RPC: Remote Procedure Call assumes that people agree on what kinds of procedures they would like to do. RPC is about algorithms, code, etc. that operate on data, rather than about the data itself. Usually fast. Usually binary encoded. Okay for software designed and consumed by a single vendor.

REST: All data is addressed using URLs, and is encoded using a standard MIME type. Data that is made up of other data would simply have URLs pointing to the other data. Assumes that people won’t agree on what they want to do with data, so they let people get the data, and act on it independently, without agreeing on procedures.

xguest

Friday, August 15th, 2008

I just discovered and installed the xguest package for Fedora 8 and 9. Here’s what it does:

Installing this package sets up the xguest user to be used as a temporary account to switch to or as a kiosk user account. The account is disabled unless SELinux is in enforcing mode. The user is only allowed to log in via gdm [or the fast-user-swiching applet]. The home and temporary directories of the user will be polyinstantiated and mounted on tmpfs.

Here’s how to install it:

yum install xguest

I hit a brick wall when I first tried it. I thought my machine was in SELinux Enforcing mode, when it wasn’t — it was in Permissive mode. I fixed it using system-config-selinux.

It’s possible to change what the xguest user can do using system-config-selinux. I’ve attached a screenshot showing what capabilities can be granted or revoked.

SELinux Administration for xguest user

Comcast.net hijacked – causes email delays

Friday, May 30th, 2008

Comcast is my ISP, and on Wednesday, some email started having trouble getting to me. It turns out that comcast.net was temporarily hijacked using a social engineering trick.

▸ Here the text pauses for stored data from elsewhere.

Lemma led_report_ambiguous id att seq cause fence at_ e :
  ledger e -> ledger (report_ambiguous id att seq cause fence at_ e).2.
Proof.
  intros H. apply (led_begin at_) in H. unfold report_ambiguous.
  destruct (sessions_ _ !! _) as [s|]; [|done]. destruct (negb _); [done|].
  destruct (is_terminal _); [done|]. destruct (find_attempt _ _) as [[apos a]|]; [|done].
  destruct (negb _); [done|]. cbn [snd]. led. by apply led_report_ambiguous_rec.
Qed.
Lemma led_durability id assertion fence at_ e :
  ledger e -> ledger (record_durability_assertion id assertion fence at_ e).2.
Proof.
  intros H. unfold record_durability_assertion.
  destruct (sessions_ _ !! _) as [s|]; [|done]. destruct (negb _); [done|].
  destruct (_ && _); [done|]. destruct (_ && _); [done|]. cbn [snd]. led.
Qed.

(** ** Revalidation and authority changes *)

Lemma led_revalidate_failed id reason detail at_ e :
  ledger e -> ledger (revalidate_failed id reason detail at_ e).2.
Proof. intros H. cbn [revalidate_failed snd]. led. Qed.

Lemma led_revalidate id fence at_ e : ledger e -> ledger (revalidate_session id fence at_ e).2.
Proof.
  intros H. apply (led_begin at_) in H. unfold revalidate_session. set (e1 := begin_command _ _) in *.
  destruct (sessions_ e1 !! _) as [s|]; [|done]. destruct (negb _); [cbn [snd]; led|].
  destruct (negb _); [done|]. destruct (_ && _); [done|]. destruct (shutting_down_ _); [done|].
  unfold revalidate_decide. destruct (contracts_ e1 !! _) as [contract|].
  2: { apply led_revalidate_failed. led. }
  destruct (find_envelope _ _) as [env|]; [|done]. destruct (find_path_class _ _) as [path|]; [|done].
  destruct (negb _).
  { destruct (_ || _); [apply led_revalidate_failed; led|cbn [snd]; led]. }
  unfold revalidate_admit. destruct (reserve_path_rate _ _ _) as [reserved shaper].
  apply (led_release_path id) in H. destruct (negb _); [done|]. cbn [snd]. led.
Qed.
(* ===== verification/RestartProps.v ===== *)
(** * RestartProps: fencing across epochs and restarts

    A command issued under another epoch changes nothing; an epoch change leaves
    no session with live credit; a start over existing files that succeeds has
    exactly the sessions the files hold, under a new incarnation, and takes a
    durable boot snapshot; so an acknowledged command survives a restart. *)

From stdpp Require Import base gmap list strings.
From Stdlib Require Import ZArith Lia.
From S2P Require Import Prelude Status Ids Bytes Hash Enums Model Fence Shaper.
From S2P Require Import EngineState EngineTable EngineAuthority EngineAdmission EngineLifecycle.
From S2P Require Import EngineEvidence EngineInspect Wire Protocol Snapshot Store StoreProps.
From S2P Require Import Service ServiceProps Scenario EngineInv SessionSteps Commands AdmissionCases.
From S2P Require Import Ledger RunProps.

(** ** Fences *)

Lemma fence_epoch f ctx : fv_ok (validate_fence f ctx) = true -> cf_epoch f = fc_epoch ctx.
Proof.
  unfold validate_fence. destruct (gen_eqb _ _) eqn:E1; cbn [negb]; [|discriminate].
  destruct (gen_ltb (ep_term (cf_epoch f)) _) eqn:E2; [discriminate|].
  destruct (gen_ltb (ep_term (fc_epoch ctx)) _) eqn:E3; [discriminate|]. intros _.
  unfold gen_eqb, gen_ltb in *. destruct (cf_epoch f) as [[i] [t]], (fc_epoch ctx) as [[i'] [t']].
  cbn in *. bool_facts. by assert (i = i') as -> by lia; assert (t = t') as -> by lia.
Qed.
Lemma foreign_fence f e : cf_epoch f <> epoch_ e ->
  forall g, fv_ok (validate_fence f (fabric_context e g)) = false.
Proof.
  intros Hf g. apply not_true_iff_false. intros Hok%fence_epoch. by apply Hf.
Qed.
Lemma foreign_status f e : cf_epoch f <> epoch_ e -> Status_ok (check_fence_status f e) = false.
Proof. intros Hf. exact (foreign_fence f e Hf (cf_contract_generation f)). Qed.
Lemma foreign_seq f e k :
  cf_epoch f <> epoch_ e -> Status_ok (seq_status (check_fence_status f e) k) = false.
Proof. intros Hf. by rewrite seq_status_ok, (foreign_status f e Hf). Qed.

Definition fence_of (c : Command) : option CommandFence :=
  match c with
  | SubmitSession _ f | RevalidateSession _ f | PauseSession _ f _ | ResumeSession _ f
  | CancelSession _ f _ _ | RequestWave _ _ f | ReportSource _ f | ReportTransfer _ f
  | ReportVerification _ f | ReportAmbiguous _ _ _ _ f | RecordDurability _ _ f => Some f
  | _ => None
  end.
(** What every command does before it looks at its fence. *)
Definition arrival (c : Command) (at_ : Nanos) (e : Engine) : Engine :=
  match c with RecordDurability _ _ _ => e | _ => begin_command at_ e end.

(** C17: a command that carries another epoch than the current one, whether an older
    term or another incarnation, changes no session and no byte of the
    accounting beyond what the arrival of any command does, which is to enforce
    the deadlines that are due. *)
Theorem foreign_epoch_inert c f at_ e :
  fence_of c = Some f -> cf_epoch f <> epoch_ e ->
  sessions_ (exec c at_ e) = sessions_ (arrival c at_ e) /\
  accounting_ (exec c at_ e) = accounting_ (arrival c at_ e).
Proof.
  intros Hc Hf.
  assert (cf_epoch f <> epoch_ (begin_command at_ e)) as Hb.
  { pose proof (authority_begin at_ e) as Ha. unfold authority in Ha.
    by assert (epoch_ (begin_command at_ e) = epoch_ e) as -> by (by injection Ha). }
  pose proof (foreign_status f _ Hb) as Hs. pose proof (foreign_fence f _ Hb) as Hv.
  destruct c; try discriminate; injection Hc as ->; cbn [exec arrival].
  1: { unfold submit_session. rewrite Hv. cbn [negb snd]. by rewrite push_event_table;
       unfold push_event; destruct (events_ _). }
  all: unfold revalidate_session, pause_session, resume_session, cancel_session, request_wave,
    report_source_complete, report_transfer, report_verification, report_ambiguous,
    record_durability_assertion.
  10: { cbn [sessions_]. destruct (_ !! _); [|done].
        match goal with |- context [check_fence_status f ?x] =>
          rewrite (foreign_status f x) by exact Hf end. done. }
  all: cbn zeta; destruct (sessions_ (begin_command at_ e) !! _) as [s|]; [|done].
  all: unfold wave_session_guard, evidence_guard; rewrite ?foreign_seq by exact Hb; rewrite ?Hs, ?Hv;
    cbn [negb snd]; try done.
  rewrite push_event_table. unfold push_event. by destruct (events_ _).
Qed.
Lemma foreign_epoch_inert_witness :
  let f := (fence_now engine1) <| cf_epoch := mkEpoch (mkGen 9) (mkGen 1) |> in
  sessions_ (exec (SubmitSession request1 f) 1 engine1) =
    sessions_ (arrival (SubmitSession request1 f) 1 engine1) /\
  accounting_ (exec (SubmitSession request1 f) 1 engine1) =
    accounting_ (arrival (SubmitSession request1 f) 1 engine1).
Proof.
  intros f. apply (foreign_epoch_inert (SubmitSession request1 f) f 1 engine1); [reflexivity|].
  vm_compute. discriminate.
Defined.

(** ** Epoch changes *)

(** A session that no longer holds any authority: it is over, or it must be
    revalidated, is not paused and has no live attempt. *)
Definition fenced_off (s : SessionRecord) : Prop :=
  is_terminal (ses_state s) = true \/
  (ses_state s = SessionState.RevalidationRequired /\ ses_paused s = false /\
   ses_active_attempts s = 0 /\ Forall (fun a => atr_outstanding a = false) (ses_attempts s)).

Lemma timeline_table id at_ text e s :
  sessions_ e !! id = Some s ->
  exists t, sessions_ (note_timeline id at_ text e) !! id = Some (s <| ses_timeline := t |>).
Proof. intros Hs. eexists. unfold note_timeline. by rewrite (with_session_lookup _ _ _ s Hs). Qed.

Open Source Security report from Coverity

Friday, May 23rd, 2008

Coverity has published it’s Open Source Scan Report 2008, which details the security status of several open source projects. Here’s my summary:

  • The overall security of open source projects is improving.
  • There’s a linear relationship between the amount of code and the amount of bugs.
  • Surprisingly, there’s no relation between function length and defect density.

Projects with exceptionally low defect density include Amanda, NTP, OpenPAM, OpenVPN, Perl, PHP, Python, TCL, Postfix, Samba, curl, libvorbis and vim.

The top two security defects are

  1. NULL pointer dereference
  2. Resource leak

I got to preview Coverity Prevent at a previous job, and it rocks at finding real bugs in code, with a very low rate of false positives.